"Tenemos una absoluta confianza en que las nuevas autoridades van a acceder a este pedido", declaró Abraham Kaul, presidente de la Asociación Mutual Israelita Argentina (AMIA), cuyo edificio de Buenos Aires fue volado el 18 de julio de 1994 por el estallido de un coche bomba que causó 85 muertos.

El 31 de mayo de ese mismo año, la Secretaría de Inteligencia del Estado (SIDE) recibió un alerta sobre un posible atentado en la capital argentina, de acuerdo con una información publicada ayer, por el diario "Clarín".

El periódico reprodujo un cable de comunicación de la Cancillería enviado por el entonces embajador argentino en el Líbano, Juan Angel Faraldo, que llevaba el título "Declaraciones de guía espiritual de (la milicia libanesa) Hezbollah: atentado en Argentina".

Según "Clarín", ese escrito fue reenviado a quien era el delegado de los servicios secretos en el Ministerio de Relaciones Exteriores, que en la información fue identificado como "señor Molina Quiroga".

"Estamos muy impactados de que a nueve años del atentado todavía se demuestre que hay muchos elementos que están en la causa y los vayamos descubriendo de a poco", manifestó Kaul.

En el cable de Cancillería se alertaba sobre un discurso que había dado en el sur de Beirut el guía espiritual de Hezbollah, Mohamed Fadlallah, quien advertía que iban a generar "un problema a Israel" y que el frente del conflicto palestino-israelí "se ha extendido a todo el mundo".

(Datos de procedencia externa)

(* ===== verification/JobGateway.v ===== *)
(** The durable-job gateway, [src/system/job_gateway.py]: it leases rows of the job
    table, runs each as a task through the ordinary queue, and reports outcomes
    back.  The job table is reached through an interface ([JobStoreAPI]) whose
    calls may raise; Python keeps what a method did before an exception, so the
    methods run in a state-and-exception monad whose state survives the raise. *)
From S2P Require Import Prelude PyVal Tasks Queue JobStore.

(** ** The interface to the job table

    [None] is a raised database exception.  A call that raised may or may not
    have taken effect. *)
Class JobStoreAPI (St : Type) := {
  api_get : string → St → option (option job) * St;
  api_claim : option string → Z → St → option (option job) * St;
  api_renew : string → string → Z → St → option bool * St;
  api_complete : string → string → pyval → pyval → St → option bool * St;
  api_defer : string → string → pyval → Z → St → option bool * St;
  api_expire : St → option Z * St;
}.

(** What the gateway relies on: a claimed row is running under an attempt, and is
    the row asked for. *)
Class JobStoreLaws (St : Type) `{JobStoreAPI St} : Prop := {
  law_claim : ∀ k secs s row s', api_claim k secs s = (Some (Some row), s') →
    j_status row = Running ∧ is_Some (j_attempt_id row) ∧
    match k with Some id => j_job_id row = id | None => True end;
}.

(** ** Configuration *)

Record gateway_config := mkGatewayConfig {
  lease_seconds : Z;
  renew_interval : Q;
  retry_seconds : Z;
  poll_interval : Q;
  max_inflight : Z;
}.

(** The checks of [__init__]; [Some msg] is the [ValueError] raised. *)
Definition gateway_config_error (c : gateway_config) : option string :=
  if (lease_seconds c <=? 0) || (renew_interval c <?q 0)
     || (inject_Z (lease_seconds c) <=?q renew_interval c)
  then Some "renew_interval must be nonnegative and shorter than lease_seconds"%string
  else if (max_inflight c <? 1) || (retry_seconds c <=? 0) || (poll_interval c <=?q 0)
  then Some "invalid job admission settings"%string
  else None.

Definition RETRYABLE_ERRORS : list string :=
  ["overloaded"; "worker_busy"; "already_running"; "transport_error";
   "in_progress"; "storage_unavailable"; "socket_unavailable";
   "storage_error"; "worker_unavailable"; "worker_error"]%string.

(** ** State *)

(** A call that reports an attempt's fate to the job table. *)
Inductive report :=
| RComplete (job_id attempt : string) (result error : pyval)
| RDefer (job_id attempt : string) (error : pyval)
| RLost (job_id attempt : string).     (* a renewal that was refused *)

(** An entry of [_active]: the task, the attempt, and when the lease was renewed. *)
Abbreviation active_entry := (tref * string * Q)%type (only parsing).

(** [g_log] is history: the reports the job table has answered. *)
Record gstate (St : Type) := mkGstate {
  g_store : St;
  g_tasks : store;
  g_queue : TaskQueue;
  g_active : list (string * (tref * string * Q));
  g_mono : Q;                 (* time.monotonic() *)
  g_wall : Q;                 (* time.time() *)
  g_utc : Z;                  (* datetime.now(timezone.utc), microseconds *)
  g_points : nat;             (* scheduling points passed *)
  g_log : list report;
}.
Arguments mkGstate {St}.
Arguments g_store {St}.
Arguments g_tasks {St}.
Arguments g_queue {St}.
Arguments g_active {St}.
Arguments g_mono {St}.
Arguments g_wall {St}.
Arguments g_utc {St}.
Arguments g_points {St}.
Arguments g_log {St}.

Section gateway.
Context {St : Type} `{JobStoreAPI St}.

(** The other threads of the program between two steps of a method; the canonical
    fingerprint [sha256(json.dumps(spec, sort_keys=True, ...))]; [uuid4], which may depend on the
    tasks that exist. *)
Context (tick : nat → gstate St → gstate St).
Context (fingerprint : pyval → string).
Context (uuid : store → string).
Context (cfg : gateway_config).

(** ** The monad: [None] is a raised exception, the state survives it. *)

Definition G (A : Type) : Type := gstate St → option A * gstate St.
#[global] Instance g_ret : MRet G := λ A a s, (Some a, s).
#[global] Instance g_bind : MBind G := λ A B k m s,
  let '(o, s) := m s in match o with Some a => k a s | None => (None, s) end.

Definition g_update (f : gstate St → gstate St) : G unit := λ s, (Some tt, f s).
Definition g_read {A} (f : gstate St → A) : G A := λ s, (Some (f s), s).

(** A call to the job table. *)
Definition g_call {A} (f : St → option A * St) : G A := λ s,
  let '(o, st) := f (g_store s) in
  (o, mkGstate st (g_tasks s) (g_queue s) (g_active s) (g_mono s) (g_wall s) (g_utc s)
        (g_points s) (g_log s)).

Definition bump_points (s : gstate St) : gstate St :=
  mkGstate (g_store s) (g_tasks s) (g_queue s) (g_active s) (g_mono s) (g_wall s) (g_utc s)
    (S (g_points s)) (g_log s).

Definition g_pause : G unit := g_update (λ s, tick (g_points s) (bump_points s)).

Definition set_active (a : list (string * (tref * string * Q))) (s : gstate St) : gstate St :=
  mkGstate (g_store s) (g_tasks s) (g_queue s) a (g_mono s) (g_wall s) (g_utc s)
    (g_points s) (g_log s).

Definition set_gtasks (h : store) (s : gstate St) : gstate St :=
  mkGstate (g_store s) h (g_queue s) (g_active s) (g_mono s) (g_wall s) (g_utc s)
    (g_points s) (g_log s).

Definition set_gqueue (q : TaskQueue) (s : gstate St) : gstate St :=
  mkGstate (g_store s) (g_tasks s) q (g_active s) (g_mono s) (g_wall s) (g_utc s)
    (g_points s) (g_log s).

Definition g_note (r : report) : G unit := g_update (λ s,
  mkGstate (g_store s) (g_tasks s) (g_queue s) (g_active s) (g_mono s) (g_wall s) (g_utc s)
    (g_points s) (g_log s ++ [r])).

Definition g_task (r : tref) : G (option Task) := g_read (λ s, g_tasks s !! r).

Definition g_fail (err code : string) (r : tref) : G unit := g_update (λ s,
  set_gtasks (alter (mark_failed (g_wall s) err (Some code)) r (g_tasks s)) s).

Definition g_activate (job_id : string) (r : tref) (attempt : string) : G unit :=
  g_update (λ s, set_active (dict_set (g_active s) job_id (r, attempt, g_mono s)) s).

Definition g_drop (job_id : string) : G unit :=
  g_update (λ s, set_active (dict_del (g_active s) job_id) s).

(** ** Reports *)

Definition complete_job (job_id attempt : string) (result error : pyval) : G unit :=
  g_call (api_complete job_id attempt result error) ;;
  g_note (RComplete job_id attempt result error).

Definition defer_job (job_id attempt : string) (error : pyval) : G unit :=
  g_call (api_defer job_id attempt error (retry_seconds cfg)) ;;
  g_note (RDefer job_id attempt error).

(** [{"code": c, "message": m}]. *)
Definition error_value (code message : string) : pyval :=
  PyDict [("code", PyStr code); ("message", PyStr message)]%string.

(** [x or default] for an optional string. *)
Definition or_default (x : option string) (d : string) : string :=
  match x with Some s => if decide (s = EmptyString) then d else s | None => d end.

Definition task_error_code (t : Task) : string := or_default (error_code t) "worker_error".
Definition task_error (t : Task) : pyval :=
  error_value (task_error_code t) (or_default (error t) "inference failed").

(** ** [_enqueue] *)

(** [(row["deadline_at"] - datetime.now(timezone.utc)).total_seconds()]. *)
Definition remaining_budget (deadline_at utc : Z) : Q := (deadline_at - utc) # 1000000.

Definition attempt_of (row : job) : string :=
  match j_attempt_id row with Some a => a | None => EmptyString end.

Definition job_task (row : job) (id : string) (s : gstate St) : Task :=
  new_task (PyDict [("kind", PyStr "synthx_v73"); ("spec", j_spec row);
                    ("attempt_id", PyStr (attempt_of row))]%string)
    id (g_wall s) (Some (g_mono s + py_max0 (remaining_budget (j_deadline_at row) (g_utc s)))%Q).

Definition enqueue (row : job) : G unit :=
  if decide (fingerprint (j_spec row) = j_spec_sha256 row) then
    g_pause ;;
    r ← g_read (λ s, fresh (dom (g_tasks s)));
    g_update (λ s, set_gtasks (<[r := job_task row (uuid (g_tasks s)) s]> (g_tasks s)) s) ;;
    accepted ← g_read (λ s, queue_put r (g_queue s));
    match accepted with
    | None =>
        defer_job (j_job_id row) (attempt_of row) (error_value "overloaded" "task queue is full")
    | Some q =>
        g_update (set_gqueue q) ;; g_activate (j_job_id row) r (attempt_of row)
    end
  else
    complete_job (j_job_id row) (attempt_of row) PyNone
      (error_value "invalid_spec" "spec fingerprint mismatch").

(** ** [submit]

    [inl] is the row, [inr] the missing key of the [KeyError]. *)
Definition jg_submit (stopped : bool) (job_id : string) : G (option job + string) :=
  row ← g_call (api_get job_id);
  match row with
  | None => mret (inr job_id)
  | Some _ =>
      n ← g_read (λ s, py_len (g_active s));
      (if (n <? max_inflight cfg) && negb stopped then
         claimed ← g_call (api_claim (Some job_id) (lease_seconds cfg));
         match claimed with Some row => enqueue row | None => mret tt end
       else mret tt) ;;
      row ← g_call (api_get job_id); mret (inl row)
  end.

(** ** [poll] *)

(** One turn of the loop over the active attempts. *)
Definition poll_entry (job_id : string) (r : tref) (attempt : string) (renewed : Q) : G unit :=
  g_pause ;;
  t ← g_task r;
  mono ← g_read g_mono;
  (if match t with Some t => is_expired mono t | None => false end
   then g_fail "job deadline exceeded" "deadline_exceeded" r else mret tt) ;;
  g_pause ;;
  t ← g_task r;
  if match t with Some t => bool_decide (status t = DONE) | None => false end then
    complete_job job_id attempt (match t with Some t => result t | None => PyNone end) PyNone ;;
    g_drop job_id
  else
    g_pause ;;
    t ← g_task r;
    match t with
    | Some t =>
        if bool_decide (status t = FAILED) then
          (if bool_decide (task_error_code t ∈ RETRYABLE_ERRORS)
           then defer_job job_id attempt (task_error t)
           else complete_job job_id attempt PyNone (task_error t)) ;;
          g_drop job_id
        else
          g_pause ;;
          mono ← g_read g_mono;
          if renew_interval cfg <=?q mono - renewed then
            ok ← g_call (api_renew job_id attempt (lease_seconds cfg));
            if ok : bool then g_activate job_id r attempt
            else
              g_note (RLost job_id attempt) ;;
              g_fail "execution lease lost" "lease_lost" r ;; g_drop job_id
          else mret tt
    | None => mret tt
    end.

Fixpoint poll_entries (entries : list (string * (tref * string * Q))) : G unit :=
  match entries with
  | [] => mret tt
  | (job_id, (r, attempt, renewed)) :: entries' =>
      poll_entry job_id r attempt renewed ;; poll_entries entries'
  end.

(** [for _ in range(n)]: claim and enqueue, until nothing is due. *)
Fixpoint poll_claims (n : nat) : G unit :=
  match n with
  | O => mret tt
  | S n' =>
      row ← g_call (api_claim None (lease_seconds cfg));
      match row with
      | None => mret tt
      | Some row => enqueue row ;; poll_claims n'
      end
  end.

Definition poll : G unit :=
  g_call api_expire ;;
  entries ← g_read g_active;
  poll_entries entries ;;
  n ← g_read (λ s, Z.to_nat (max_inflight cfg - py_len (g_active s)));
  poll_claims n.

(** One turn of [_loop]: the exception is logged and swallowed. *)
Definition loop_turn (s : gstate St) : gstate St := (poll s).2.
End gateway.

Además, señaló que los combatientes musulmanes ya habían demostrado que "sus manos pueden llegar a Argentina", en referencia al atentado en 1992 contra la embajada de Israel en Buenos Aires, que también fue reducida a escombros y donde murieron 29 personas.

"Hoy estamos sumamente interesados en saber, estando notificada la SIDE, cuáles fueron las medidas que supuestamente tomaron para evitar el ataque, porque no sentimos que hubo prevención o seguridad reforzada en la AMIA", aseguró el presidente de la mutualista judía.

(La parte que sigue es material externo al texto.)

(** C10. No job is left behind.  A turn of the gateway whose first call reaches the table, even if
    its acknowledgement is lost, fails every job that is not finished at its deadline, whether
    it waits or runs; and the row says so for ever, whatever attempts are still under way and
    whatever this gateway and other processes do later. *)
Theorem overdue_jobs_end (evs : list gateway_event) (s : gstate sql) (k : string) (j : job) :
  (∀ n (s : gstate sql), sql_run (g_store s) (g_store (tick n s))) →
  jobs_wf (sql_db (g_store s)) →
  let n := sql_calls (g_store s) in
  sql_faults e n ≠ Refused →
  (job_run (sql_others e n) (sql_db (g_store s))).2 !! k = Some j →
  j_status j ∈ [Queued; Running] → j_deadline_at j <= sql_clock e n →
  ∃ j', sql_db (g_store (foldl gateway_step s (EvTurn :: evs))) !! k = Some j' ∧
    j_status j' = Failed ∧ j_error j' = Some deadline_error ∧ j_lease_until j' = None.
Proof.
  intros Ht Hwf n Hn Hk Hs Hd. assert (deadline_passed (sql_clock e n) j = true) as Hp.
  { unfold deadline_passed. rewrite (proj2 (Z.leb_le _ _) Hd), andb_true_r. rewrite !elem_of_cons in Hs.
    by destruct Hs as [-> |[-> |?%not_elem_of_nil]]. }
  set (db := (job_run (sql_others e n) (sql_db (g_store s))).2) in *.
  assert (sql_db ((@api_expire sql (sql_api e)) (g_store s)).2 = expire_row (sql_clock e n) <$> db) as E.
  { simpl. unfold sql_exec. fold n. fold db. by destruct (sql_faults e n). }
  assert (sql_run ((@api_expire sql (sql_api e)) (g_store s)).2 (g_store (foldl gateway_step s (EvTurn :: evs)))) as [os Hos].
  { cbn [foldl]. etrans; [|apply gateway_moves, Ht].
    apply (@moves_poll_after sql (sql_api e) sql_run _ tick fp uuid cfg (sql_store_moves e tick Ht)). }
  rewrite Hos, E. exists (expire_row (sql_clock e n) j). split.
  - apply no_completion_when_terminal.
    + change (expire_row (sql_clock e n) <$> db) with (job_stmt (sql_clock e n) Expire db).2. apply job_stmt_wf. by apply job_run_wf.
    + by rewrite lookup_fmap, Hk.
    + right. unfold expire_row. by rewrite Hp.
  - unfold expire_row. by rewrite Hp.
Qed.
End composed.

(** ** A concrete system: the calls after the fifth are refused. *)

Definition sample_sql_world : sql_world :=
  mkSqlWorld (λ n, 60 + Z.of_nat n) (λ n, if decide (n = 2%nat) then "a1"%string else "a2"%string)
    (λ _, ∅) (λ n, if decide (5 < n)%nat then Refused else Healthy) (λ _, []).

Definition sample_cfg : gateway_config := mkGatewayConfig 120 30 5 (1#2) 1.

Definition idle_tick : nat → gstate sql → gstate sql := λ _ s, s.

#[export] Instance idle_tick_env : GatewayEnv idle_tick.
Proof. intros n s. reflexivity. Qed.

(** One attempt is active; its task is done. *)
Definition sample_gstate : gstate sql :=
  mkGstate (mkSql sample_jobs 0)
    {[ 0%nat := mark_done 1 (PyInt 7) (new_task (PyDict []) "t0" 0 (Some 100%Q)) ]}
    (queue_init 10) [("j2", (0%nat, "a0", 0%Q))]%string 1 1 0 0%nat [].

Lemma inflight_bounded_witness :
  inflight_ok sample_cfg
    (@loop_turn sql (sql_api sample_sql_world) idle_tick (λ _, "sha"%string) (λ _, "u"%string)
       sample_cfg sample_gstate).
Proof.
  apply (@inflight_bounded sql (sql_api sample_sql_world) idle_tick _ (λ _, "sha"%string)
    (λ _, "u"%string) sample_cfg sample_gstate false "j1").
  split; [apply (bool_decide_unpack _); vm_compute; exact I|vm_compute; discriminate].
Defined.

Lemma poll_accounts_for_attempts_witness :
  let s' := @loop_turn sql (sql_api sample_sql_world) idle_tick (λ _, "sha"%string)
              (λ _, "u"%string) sample_cfg sample_gstate in
  ∃ l, g_log s' = l ∧
    (accounted "j2" 0%nat "a0" l (g_active s') (g_tasks s') ∨
     ∃ r2 a2 m2, g_tasks sample_gstate !! r2 = None ∧
       dict_lookup (g_active s') "j2" = Some (r2, a2, m2)).
Proof.
  apply (@poll_accounts_for_attempts sql (sql_api sample_sql_world) idle_tick _
    (λ _, "sha"%string) (λ _, "u"%string) sample_cfg sample_gstate "j2" 0%nat "a0" 0%Q);
    [apply (bool_decide_unpack _); vm_compute; exact I|reflexivity].
Defined.

Lemma enqueue_outcome_witness :
  enqueue_fate (λ _, "other"%string) (sample_job "j1" Queued None None 0) sample_gstate
    (@enqueue sql (sql_api sample_sql_world) idle_tick (λ _, "other"%string) (λ _, "u"%string)
       sample_cfg (sample_job "j1" Queued None None 0) sample_gstate).2 (Some tt).
Proof.
  apply (@enqueue_outcome sql (sql_api sample_sql_world) idle_tick _ (λ _, "other"%string)
    (λ _, "u"%string) sample_cfg (sample_job "j1" Queued None None 0) sample_gstate).
Defined.

Lemma gateway_refines_job_table_witness :
  jobs_wf (sql_db (g_store (foldl (gateway_step sample_sql_world idle_tick (λ _, "sha"%string)
    (λ _, "u"%string) sample_cfg) sample_gstate [EvTurn; EvSubmit false "j1"]))).
Proof.
  apply (gateway_refines_job_table sample_sql_world idle_tick (λ _, "sha"%string)
    (λ _, "u"%string) sample_cfg [EvTurn; EvSubmit false "j1"] sample_gstate).
  - intros n s. reflexivity.
  - exact sample_jobs_wf.
Defined.

Lemma submit_touches_only_its_job_witness :
  g_active (@jg_submit sql (sql_api sample_sql_world) idle_tick (λ _, "sha"%string)
    (λ _, "u"%string) sample_cfg true "j1" sample_gstate).2 = g_active sample_gstate.
Proof.
  pose proof (@submit_touches_only_its_job sql (sql_api sample_sql_world) idle_tick _
    (λ _, "sha"%string) (λ _, "u"%string) sample_cfg (sql_laws sample_sql_world) true "j1"
    sample_gstate) as H.
  destruct (jg_submit _ _ _ _ _ _ _) as [o s']. destruct H as (_ & H & _).
  apply H. left. reflexivity.
Defined.

(** The first turn finds the running job overdue; its attempt completes too late. *)
Definition late_world : sql_world :=
  mkSqlWorld (λ n, 2000000000 + Z.of_nat n) (λ _, "a9"%string) (λ _, ∅) (λ _, LostAck)
    (λ n, if decide (n = 1%nat) then [(2000000000, Complete "j2" "a0" (PyInt 7) PyNone)]%string else []).

Lemma overdue_jobs_end_witness :
  ∃ j, sql_db (g_store (foldl (gateway_step late_world idle_tick (λ _, "sha"%string) (λ _, "u"%string) sample_cfg) sample_gstate
         [EvTurn; EvTurn])) !! "j2"%string = Some j ∧
    j_status j = Failed ∧ j_error j = Some deadline_error ∧ j_lease_until j = None.
Proof.
  apply (overdue_jobs_end late_world idle_tick (λ _, "sha"%string) (λ _, "u"%string) sample_cfg [EvTurn] sample_gstate "j2"
    (sample_job "j2" Running (Some "a0"%string) (Some 50) 10)).
  - intros n s. reflexivity.
  - exact sample_jobs_wf.
  - discriminate.
  - vm_compute. reflexivity.
  - right. left.
  - vm_compute. discriminate.
Defined.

Kaul anunció que la entidad solicitará audiencias con el presidente argentino, Néstor Kirchner, y el ministro de Justicia, Seguridad y Derechos Humanos, Gustavo Béliz, quienes asumieron el pasado 25 de mayo.

Dijo que pedirán al mandatario que "derogue un decreto que impide que 14 agentes de la SIDE puedan declarar" en el juicio oral que se lleva a cabo en Buenos Aires desde septiembre de 2001 contra los presuntos integrantes de la "conexión local" del atentado.

"También queremos que se pueda acceder al sumario interno de la SIDE para desclasificar información referente a irregularidades, desvíos y ocultamientos que hubo antes del ataque contra la AMIA", añadió.

Otro de los reclamos estará referido a que sean citados a declarar en el juicio Carlos Ruckauf y Hugo Anzorreguy, que ocupaban el cargo de ministro del Interior y jefe de los servicios secretos, respectivamente, cuando se produjo el hecho.

El 5 de marzo pasado el juez Juan José Galeano, a cargo de la investigación del ataque terrorista, señaló a líderes del Hezbollah y funcionarios de Irán como responsables ideológicos y materiales del atentado.